### Work request
If a line in the records below contains the word "search", return that line.
** Opening Record excerpts block **
(* ===== verification/Dsort.v ===== *)
(** * Disk request sorting (uts/common/os/bdev_dsort.c)

    The activity queue of a disk ([struct diskhd]) is the chain of buffers from [b_actf]
    along [av_forw], here a list, with the pointer [b_actl] to the last of them.
    [disksort] keeps it as a one-way scan: the requests at or after the cylinder of the
    active one, then those that the scan has passed.

    - [ap] of the C is a position in the chain: the functions below take the buffer at
      [ap] and the chain after it, and return the buffer they insert behind and the new
      chain after [ap]. *)

From stdpp Require Import sorting.
From S2P Require Import Prelude.

Record buf := MkBuf { b_id : Z; b_cylin : Z }.

Record diskhd := MkDisk { b_actf : list buf; b_actl : option Z }.

(** The search of the second request list, from [ap] whose successor is in it. *)
Fixpoint second_list (bp ap : buf) (forw : list buf) : buf * list buf :=
  match forw with
  | [] => (ap, [bp])
  | n :: forw' =>
    if b_cylin bp <? b_cylin n then (ap, bp :: forw)
    else let '(at_, r) := second_list bp n forw' in (at_, n :: r)
  end.

(** The walk to the inversion that starts the second list. *)
Fixpoint find_second (bp ap : buf) (forw : list buf) : buf * list buf :=
  match forw with
  | [] => (ap, [bp])
  | n :: forw' =>
    if b_cylin n <? b_cylin ap then second_list bp ap forw
    else let '(at_, r) := find_second bp n forw' in (at_, n :: r)
  end.

(** The search of the first request list. *)
Fixpoint first_list (bp ap : buf) (forw : list buf) : buf * list buf :=
  match forw with
  | [] => (ap, [bp])
  | n :: forw' =>
    if (b_cylin n <? b_cylin ap) || (b_cylin bp <? b_cylin n) then (ap, bp :: forw)
    else let '(at_, r) := first_list bp n forw' in (at_, n :: r)
  end.

Definition disksort (dp : diskhd) (bp : buf) : diskhd :=
  match b_actf dp with
  | [] => MkDisk [bp] (Some (b_id bp))
  | ap :: forw =>
    let '(at_, r) := if b_cylin bp <? b_cylin ap then find_second bp ap forw else first_list bp ap forw in
    MkDisk (ap :: r) (if bool_decide (b_actl dp = Some (b_id at_)) then Some (b_id bp) else b_actl dp)
  end.

(** What a driver does when the active request is done: the next one becomes active. *)
Definition next_request (dp : diskhd) : diskhd := MkDisk (tail (b_actf dp)) (b_actl dp).

(** ** The scan order *)

(** [scan_le h x y]: a head at cylinder [h] that only moves up, and then returns to the
    lowest cylinder asked for, is at [x] no later than at [y]. *)
Definition passed (h : Z) (x : buf) : bool := b_cylin x <? h.

Definition scan_le (h : Z) (x y : buf) : bool :=
  match passed h x, passed h y with
  | false, true => true
  | true, false => false
  | _, _ => b_cylin x <=? b_cylin y
  end.

(** The queue is in scan order from its first request, no two requests are one buffer,
    and [b_actl] is the last. *)
Record disk_ok (dp : diskhd) : Prop := {
  dk_sorted : match b_actf dp with [] => True | a :: _ => StronglySorted (scan_le (b_cylin a)) (b_actf dp) end;
  dk_nodup : NoDup (b_id <$> b_actf dp);
  dk_last : b_actf dp ≠ [] → b_actl dp = b_id <$> list.last (b_actf dp)
}.

(** Where a request goes: behind all that the scan reaches no later. *)
Definition scan_place (h : Z) (bp : buf) (q q' : list buf) : Prop :=
  ∃ a b, q = a ++ b ∧ q' = a ++ bp :: b ∧
    Forall (λ x, scan_le h x bp) a ∧ Forall (λ x, ¬ scan_le h x bp) b.

Lemma scan_le_spec h x y : scan_le h x y ↔
  (h ≤ b_cylin x ∧ (b_cylin y < h ∨ b_cylin x ≤ b_cylin y)) ∨ (b_cylin x < h ∧ b_cylin y < h ∧ b_cylin x ≤ b_cylin y).
Proof.
  unfold scan_le, passed.
  destruct (Z.ltb_spec (b_cylin x) h), (Z.ltb_spec (b_cylin y) h), (Z.leb_spec (b_cylin x) (b_cylin y)); simpl; split; try tauto; lia.
Qed.

Ltac scan := rewrite ?scan_le_spec in *; lia.

Lemma scan_le_trans h : Transitive (scan_le h).
Proof. intros x y z ??. scan. Qed.

Lemma scan_le_total h x y : ¬ scan_le h y x → scan_le h x y.
Proof. intros ?. scan. Qed.

(** A sorted list is sorted at its head. *)
Lemma sorted_head h a q x : StronglySorted (scan_le h) (a :: q) → x ∈ q → scan_le h a x.
Proof. intros [Hf _]%StronglySorted_cons Hx. rewrite list.Forall_forall in Hf. by apply Hf. Qed.

Lemma place_cons h bp x q q' : scan_le h x bp → scan_place h bp q q' → scan_place h bp (x :: q) (x :: q').
Proof. intros Hx (a & b & -> & -> & Ha & Hb). exists (x :: a), b. split_and!; [done|done|by constructor|done]. Qed.

Lemma place_here h bp q : StronglySorted (scan_le h) q → (∀ n q', q = n :: q' → ¬ scan_le h n bp) → scan_place h bp q (bp :: q).
Proof.
  intros Hs Hn. exists [], q. split_and!; [done|done|constructor|]. destruct q as [|n q]; [constructor|].
  specialize (Hn n q eq_refl). apply StronglySorted_cons in Hs as [Hf _]. constructor; [done|].
  eapply list.Forall_impl; [exact Hf|]. intros y Hy. simpl in *. intros Hyb. destruct Hn. by eapply scan_le_trans.
Qed.

(** What the three walks promise: the place of [bp] behind [ap], and which buffer they
    stopped at. *)
Definition placed (h : Z) (bp ap : buf) (forw : list buf) (res : buf * list buf) : Prop :=
  scan_place h bp forw res.2 ∧
  ∃ a b, ap :: forw = a ++ res.1 :: b ∧ ap :: res.2 = a ++ res.1 :: bp :: b.

Lemma placed_here h bp ap forw :
  StronglySorted (scan_le h) forw → (∀ n q', forw = n :: q' → ¬ scan_le h n bp) →
  placed h bp ap forw (ap, bp :: forw).
Proof. intros Hs Hn. split; [by apply place_here|]. by exists [], forw. Qed.

Lemma placed_next h bp ap n forw res : scan_le h n bp → placed h bp n forw res →
  placed h bp ap (n :: forw) (let '(at_, r) := res in (at_, n :: r)).
Proof.
  destruct res as [x r]. intros Hn [Hp (a & b & E1 & E2)]. split; [by apply place_cons|].
  exists (ap :: a), b. simpl in *. by rewrite E1, E2.
Qed.

Lemma second_placed h bp ap forw : b_cylin bp < h → StronglySorted (scan_le h) forw →
  Forall (λ x, b_cylin x < h) forw → placed h bp ap forw (second_list bp ap forw).
Proof.
  intros Hb. revert ap. induction forw as [|n forw IH]; intros ap Hs Hf; simpl; [by apply placed_here|].
  apply Forall_cons_1 in Hf as [Hn Hf]. destruct (Z.ltb_spec (b_cylin bp) (b_cylin n)).
  - apply placed_here; [done|]. intros ? ? [= <- <-]. scan.
  - apply placed_next; [scan|]. apply StronglySorted_cons in Hs as [_ Hs]. by apply IH.
Qed.

Lemma find_placed h bp ap forw : b_cylin bp < h → h ≤ b_cylin ap → StronglySorted (scan_le h) (ap :: forw) →
  placed h bp ap forw (find_second bp ap forw).
Proof.
  intros Hb. revert ap. induction forw as [|n forw IH]; intros ap Ha Hs; simpl; [apply placed_here; [constructor|done]|].
  pose proof (sorted_head h ap _ n Hs ltac:(left)) as Hn. pose proof Hs as [_ Hs']%StronglySorted_cons.
  destruct (Z.ltb_spec (b_cylin n) (b_cylin ap)).
  - apply second_placed; [done|done|]. apply list.Forall_forall. intros x Hx. apply elem_of_cons in Hx as [->|Hx]; [scan|].
    pose proof (sorted_head h n _ x Hs' Hx). scan.
  - apply placed_next; [scan|]. apply IH; [lia|done].
Qed.

Lemma first_placed h bp ap forw : h ≤ b_cylin bp → h ≤ b_cylin ap → StronglySorted (scan_le h) (ap :: forw) →
  placed h bp ap forw (first_list bp ap forw).
Proof.
  intros Hb. revert ap. induction forw as [|n forw IH]; intros ap Ha Hs; simpl; [apply placed_here; [constructor|done]|].
  pose proof (sorted_head h ap _ n Hs ltac:(left)) as Hn. pose proof Hs as [_ Hs']%StronglySorted_cons.
  destruct (Z.ltb_spec (b_cylin n) (b_cylin ap)); simpl.
  - apply placed_here; [done|]. intros ? ? [= <- <-]. scan.
  - destruct (Z.ltb_spec (b_cylin bp) (b_cylin n)).
    + apply placed_here; [done|]. intros ? ? [= <- <-]. scan.
    + apply placed_next; [scan|]. apply IH; [lia|done].
Qed.

Lemma place_sorted h bp q q' : StronglySorted (scan_le h) q → scan_place h bp q q' → StronglySorted (scan_le h) q'.
Proof.
  intros Hs (a & b & -> & -> & Ha & Hb). apply StronglySorted_app in Hs as (Hab & Hsa & Hsb).
  apply StronglySorted_app. split_and!; [|done|].
  - intros x y Hx [->|Hy]%elem_of_cons; [|by apply Hab]. rewrite list.Forall_forall in Ha. by apply Ha.
  - apply StronglySorted_cons. split; [|done]. eapply list.Forall_impl; [exact Hb|]. intros y Hy. by apply scan_le_total.
Qed.

Lemma place_perm h bp q q' : scan_place h bp q q' → q' ≡ₚ bp :: q.
Proof. intros (a & b & -> & -> & _). by rewrite Permutation_middle. Qed.

(** The walks together. *)
Lemma disksort_place dp bp ap forw : b_actf dp = ap :: forw → StronglySorted (scan_le (b_cylin ap)) (ap :: forw) →
  ∃ res, placed (b_cylin ap) bp ap forw res ∧
    disksort dp bp = MkDisk (ap :: res.2) (if bool_decide (b_actl dp = Some (b_id res.1)) then Some (b_id bp) else b_actl dp).
Proof.
  intros E Hs. unfold disksort. rewrite E. destruct (Z.ltb_spec (b_cylin bp) (b_cylin ap)).
  - exists (find_second bp ap forw). split; [by apply find_placed|]. by destruct (find_second _ _ _).
  - exists (first_list bp ap forw). split; [by apply first_placed|]. by destruct (first_list _ _ _).
Qed.

Lemma disk_ok_tail h a q : StronglySorted (scan_le h) (a :: q) → h = b_cylin a →
  match q with [] => True | a' :: _ => StronglySorted (scan_le (b_cylin a')) q end.
Proof.
  intros Hs ->. destruct q as [|a' q]; [done|]. pose proof (sorted_head _ a _ a' Hs ltac:(left)) as H1.
  pose proof Hs as [_ Hs']%StronglySorted_cons. clear Hs.
  assert (∀ x, x ∈ q → scan_le (b_cylin a) a' x) as Hx by (intros x; by apply sorted_head).
  apply StronglySorted_cons in Hs' as [_ Hs']. apply StronglySorted_cons. split.
  - apply list.Forall_forall. intros x Hq. specialize (Hx x Hq). scan.
  - induction q as [|x q IH]; [constructor|]. apply StronglySorted_cons in Hs' as [Hf Hs'].
    apply StronglySorted_cons. split; [|apply IH; try done; intros y Hy; apply Hx; by right].
    pose proof (Hx x ltac:(left)). rewrite list.Forall_forall in *. intros y Hy.
    specialize (Hf y Hy). pose proof (Hx y ltac:(by right)). scan.
Qed.

(** Where [b_actl] is after an insertion behind [x]. *)
Lemma last_insert a x bp b : NoDup (b_id <$> (a ++ x :: b)) →
  (if bool_decide (b_id <$> list.last (a ++ x :: b) = Some (b_id x)) then Some (b_id bp)
   else b_id <$> list.last (a ++ x :: b)) = b_id <$> list.last (a ++ x :: bp :: b).
Proof.
  intros Hn. induction b as [|y b _] using rev_ind.
  - rewrite list.last_snoc, bool_decide_true by done.
    replace (a ++ [x; bp]) with ((a ++ [x]) ++ [bp]) by (by rewrite <- app_assoc). by rewrite list.last_snoc.
  - rewrite !app_comm_cons, !app_assoc, !list.last_snoc. rewrite bool_decide_false; [done|].
    intros [= E]. rewrite !fmap_app in Hn. apply list.NoDup_app in Hn as (_ & _ & Hn). simpl in Hn.
    apply list.NoDup_cons in Hn as [Hx _]. apply Hx. rewrite fmap_app, elem_of_app. right. simpl. rewrite E. left.
Qed.

(** ** Theorems *)

Inductive disk_call := DStart (bp : buf) | DNext.

Definition do_disk (dp : diskhd) (c : disk_call) : diskhd :=
  match c with DStart bp => disksort dp bp | DNext => next_request dp end.

(** A buffer is not started while it is on the queue. *)
Definition may_disk (dp : diskhd) (c : disk_call) : Prop :=
  match c with DStart bp => b_id bp ∉ (b_id <$> b_actf dp) | DNext => True end.

Fixpoint disk_run (dp : diskhd) (cs : list disk_call) : Prop :=
  match cs with [] => True | c :: cs => may_disk dp c ∧ disk_run (do_disk dp c) cs end.

Lemma disksort_keeps dp bp : disk_ok dp → b_id bp ∉ (b_id <$> b_actf dp) → disk_ok (disksort dp bp).
Proof.
  intros [Hs Hn Hl] Hb. destruct (b_actf dp) as [|ap forw] eqn:E.
  { unfold disksort. rewrite E. split; simpl; [repeat constructor|apply NoDup_singleton|done]. }
  destruct (disksort_place dp bp ap forw E Hs) as ([x r] & [Hp (a & b & E1 & E2)] & ->). cbn [fst snd] in *.
  assert (scan_place (b_cylin ap) bp (ap :: forw) (ap :: r)) as Hp'.
  { apply place_cons; [|done]. rewrite scan_le_spec. lia. }
  split; cbn [b_actf b_actl].
  - by eapply place_sorted.
  - rewrite (place_perm _ _ _ _ Hp'). by apply list.NoDup_cons.
  - intros _. rewrite Hl by done. rewrite E2, E1. apply last_insert. by rewrite <- E1.
Qed.

Lemma next_keeps dp : disk_ok dp → disk_ok (next_request dp).
Proof.
  intros [Hs Hn Hl]. unfold next_request. destruct (b_actf dp) as [|a q] eqn:E; simpl in *; [by split|].
  split; simpl; [by eapply disk_ok_tail|by apply list.NoDup_cons in Hn as [_ Hn]|].
  intros Hq. rewrite Hl by done. by destruct q.
Qed.

(** Whatever requests come in, and whenever the active one is done: the activity queue
    is in the order of a one-way scan from its first request, the requests at or after
    that cylinder in ascending order and then those before it in ascending order, and
    [b_actl] is its last request. *)
Theorem disk_queue_scan cs dp : disk_ok dp → disk_run dp cs → disk_ok (fold_left do_disk cs dp).
Proof.
  revert dp. induction cs as [|c cs IH]; intros dp Hok; simpl; [done|]. intros [Hm Hr]. apply IH; [|done].
  destruct c; simpl in *; [by apply disksort_keeps|by apply next_keeps].
Qed.

Lemma disk_queue_scan_witness :
  let cs := [DStart (MkBuf 1 50); DStart (MkBuf 2 20); DStart (MkBuf 3 70); DStart (MkBuf 4 10); DNext; DStart (MkBuf 5 60)] in
  let dp := fold_left do_disk cs (MkDisk [] None) in
  b_id <$> b_actf dp = [3; 4; 2; 5] ∧ disk_ok dp.
Proof.
  intros cs dp. split; [reflexivity|]. apply (disk_queue_scan cs); [split; [done|constructor|done]|].
  repeat split; apply (bool_decide_unpack _); vm_compute; exact I.
Defined.

(** C22: [disksort] puts a request at its place in the scan, behind every request that the
    scan reaches no later, so that requests for one cylinder stay in the order of
    their arrival; nothing else moves and the active request stays first. *)
Theorem disksort_refines dp bp a q : disk_ok dp → b_actf dp = a :: q →
  scan_place (b_cylin a) bp (b_actf dp) (b_actf (disksort dp bp)) ∧ head (b_actf (disksort dp bp)) = Some a.
Proof.
  intros [Hs _ _] E. rewrite E in *. destruct (disksort_place dp bp a q E Hs) as ([x r] & [Hp _] & ->). simpl in *.
  split; [|done]. apply place_cons; [|done]. rewrite scan_le_spec. lia.
Qed.

Lemma disksort_refines_witness :
  let dp := MkDisk [MkBuf 1 50; MkBuf 3 70; MkBuf 2 20] (Some 2) in
  b_actf (disksort dp (MkBuf 9 20)) = [MkBuf 1 50; MkBuf 3 70; MkBuf 2 20; MkBuf 9 20] ∧
  scan_place 50 (MkBuf 9 20) (b_actf dp) (b_actf (disksort dp (MkBuf 9 20))).
Proof.
  intros dp. split; [reflexivity|].
  apply (disksort_refines dp (MkBuf 9 20) (MkBuf 1 50) [MkBuf 3 70; MkBuf 2 20]); [|reflexivity].
  split; [repeat constructor|apply (bool_decide_unpack _); vm_compute; exact I|done].
Defined.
** Closing Record excerpts block **
### Task result
(** The search of the second request list, from [ap] whose successor is in it. *)
(** The search of the first request list. *)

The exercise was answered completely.